4. Assigning the same calendar to all machines. Reactors running a 24/6 schedule and fill lines on two-shift weekdays produce very different availability patterns. A single calendar assigns unrealistic working windows and produces schedules that fail on the plant floor.
Fix: Create two calendars — one for the reactor bank and one for the blending-and-filling hall. Assign each machine to its correct calendar.

5. Omitting partial-transfer constraints on routing legs. With partial transfer enabled, the algorithm could start filling before the entire batch has cured, which is physically unrealistic for adhesive batches.
Fix: On each product class's detail page, disable partial transfer on every routing leg. The dataset's explicit false values guarantee that every batch stays physically continuous through all stages.

What a good schedule looks like

The difference between manual scheduling and a Schantt-powered schedule shows up across the entire planning week.

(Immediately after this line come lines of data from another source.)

(* ===== verification/ConfigFile.v ===== *)
(** The scenario file: what the types of cli/src/config.rs (and [ScenarioStep] of
    core/src/scenario.rs) accept of a TOML document through [#[derive(Deserialize)]]
    and their [#[serde(...)]] attributes.  Reading the text into a tree is the toml
    crate's business and stays a parameter; the tree is decoded here. *)

From Stdlib Require Import Strings.Byte.
From S2P Require Import Prelude RustStd Core FixAdapter FixInjector Effect Bpf Xdp KernelFaults NetAddr Cli.

(* ------------------------------------------------------------------ *)
(** * The document *)

(** A TOML value; a table keeps the order of the document.  An integer is an [i64]. *)
#[local] Unset Elimination Schemes.
Inductive toml :=
| TString (s : string)
| TInteger (z : Z)
| TFloat (text : string)
| TBoolean (b : bool)
| TDatetime (text : string)
| TArray (l : list toml)
| TTable (t : list (string * toml)).
#[local] Set Elimination Schemes.

Lemma toml_ind (P : toml → Prop) :
  (∀ s, P (TString s)) → (∀ z, P (TInteger z)) → (∀ s, P (TFloat s)) → (∀ b, P (TBoolean b)) →
  (∀ s, P (TDatetime s)) → (∀ l, Forall P l → P (TArray l)) → (∀ t, Forall (P ∘ snd) t → P (TTable t)) →
  ∀ v, P v.
Proof.
  intros Hs Hi Hf Hb Hd Ha Ht. fix IH 1. intros [s|z|s|b|s|l|t]; [apply Hs|apply Hi|apply Hf|apply Hb|apply Hd|..].
  - apply Ha. induction l as [|v l IHl]; constructor; [apply IH|exact IHl].
  - apply Ht. induction t as [|[k v] t IHt]; constructor; [apply IH|exact IHt].
Qed.

(** What the parser guarantees: [i64] integers, no key twice in a table. *)
Fixpoint toml_wf (v : toml) : Prop :=
  match v with
  | TInteger z => - 2 ^ 63 <= z < 2 ^ 63
  | TArray l => (fix go l := match l with [] => True | x :: r => toml_wf x ∧ go r end) l
  | TTable t => NoDup t.*1 ∧ (fix go t := match t with [] => True | (_, x) :: r => toml_wf x ∧ go r end) t
  | _ => True
  end.

Fixpoint key (k : string) (t : list (string * toml)) : option toml :=
  match t with
  | [] => None
  | (k', v) :: r => if decide (k' = k) then Some v else key k r
  end.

Before (manual bin-packing and Monday sequencing):

  • Reactor assignment consumes two to three hours per week of hand-done bin-packing, with no algorithmic search for better machine fit.
  • Cross-class cleaning transitions are unplanned; the fill hall discovers the sequence only when the first Monday batch arrives. A poorly clustered Monday can consume four to eight hours of cleaning within the first day.
  • Monday morning requires roughly three hours of supervisory sequencing to untangle the queue of four to seven waiting batches, representing 25 to 40 hours of fill work.
  • Fill line starvation is a recurring weekend phenomenon: reactors keep producing through Saturday while the fill hall sits idle, then the backlog materialises Monday morning.
  • The cure-window scrap risk is invisible until a batch fails quality control; roughly half of the annual 300 tonnes of scrap comes from missed maximum windows.

After (Schantt Auto or Semi-Auto mode):

  • The algorithm assigns every job to its best-fit reactor in seconds. The planner reviews the Gantt and overrides in Semi-Auto only when a specific machine must be reserved.
  • Changeover time drops because the algorithm clusters similar classes into contiguous runs, grouping PSA batches together before switching to Construction or Woodworking. A Monday that once began with four hours of cross-class cleaning now opens with same-class sequences and short rinses.
  • Monday's fill queue is visible on the Gantt before the weekend begins. The planner walks in to a ready-made schedule: Semi-Auto preserves the preferred fill order while Auto optimises the full sequence automatically.
  • Wait-material segments flag every starved fill line by location and cause. The planner sees the weekend gap and can adjust the Friday schedule to pre-position the right batches.
  • Every PSA batch's cure-then-fill chain is visible on the Gantt. The planner checks that each fill start falls within the 24-hour maximum, catching at-risk batches before they become scrap. The annual scrap burden from missed windows falls sharply.